Mbuthi & 2 others (Suing as the Chairman, Secretary and Treasurer of Koinange Micro-Finance Traders CBO) v Director General, National Environment Management Authority & another (Environment and Land Appeal 6 of 2019)  KEELC 15084 (KLR) (24 November 2022) (Ruling)
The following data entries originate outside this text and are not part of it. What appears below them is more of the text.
(** * Sync Settings: the extension entry point ([src/extension.ts])

    A shallow embedding of [activate] and of the closures it hands to the
    editor host, together with the properties the specification states
    about them.

    The editor host (command registry, global state, configuration, file
    watchers, timers) is external to the repository; it is represented by
    an explicit [State] that the embedded code threads through a small
    state/exception/trace monad. *)

From Stdlib Require Import Ascii String.
From stdpp Require Import base decidable option list strings gmap sorting.

Local Open Scope string_scope.
Local Open Scope list_scope.
Local Open Scope nat_scope.

(** ** JavaScript values used by the version check *)

Module JS.

(** [String.prototype.split] with a one-character separator: the array
    it returns always has at least one element. *)
Fixpoint split (sep : ascii) (s : string) : list string :=
  match s with
  | EmptyString => [EmptyString]
  | String c s' =>
      if Ascii.eqb c sep then EmptyString :: split sep s'
      else match split sep s' with
           | hd :: tl => String c hd :: tl
           | [] => [String c EmptyString]
           end
  end.

(** [a[i]] on an array: [None] stands for [undefined]. *)
Definition index (a : list string) (i : nat) : option string := a !! i.

(** [x > y] on operands that are strings or [undefined].  Two strings
    are compared code unit by code unit (lexicographically); when an
    operand is [undefined] both are converted to numbers, [undefined]
    becomes NaN and the comparison is false. *)
Definition gt (x y : option string) : bool :=
  match x, y with
  | Some a, Some b => String.ltb b a
  | _, _ => false
  end.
Neutral citation:  KEELC 15084 (KLR)
Republic of Kenya
Environment and Land Appeal 6 of 2019
YM Angima, J
November 24, 2022
Jesse Mbugua Mbuthi
John Marira Gichure
Jane Mumbi Kamau
Suing as the Chairman, Secretary and Treasurer of Koinange Micro-Finance Traders CBO
Director General, National Environment Management Authority
Registered Trustees of the Nyahururu Jamia Mosque
A. The Appellants’ Application
1.By a notice of motion dated 06.04.2022 expressed to be based upon Sections 1A, 1B and 3A of the Civil Procedure Act (Cap.21), Order 45 rule 1(1) & (2) and Order 51 rule 1 of the Civil Procedure Rules, 2010 (the Rules), and all other enabling provisions of the law, the Appellants sought a review of the judgment dated and delivered on 03.02.2022 and for the matter to the remitted to the National Environment Tribunal (NET) for determination on the merits.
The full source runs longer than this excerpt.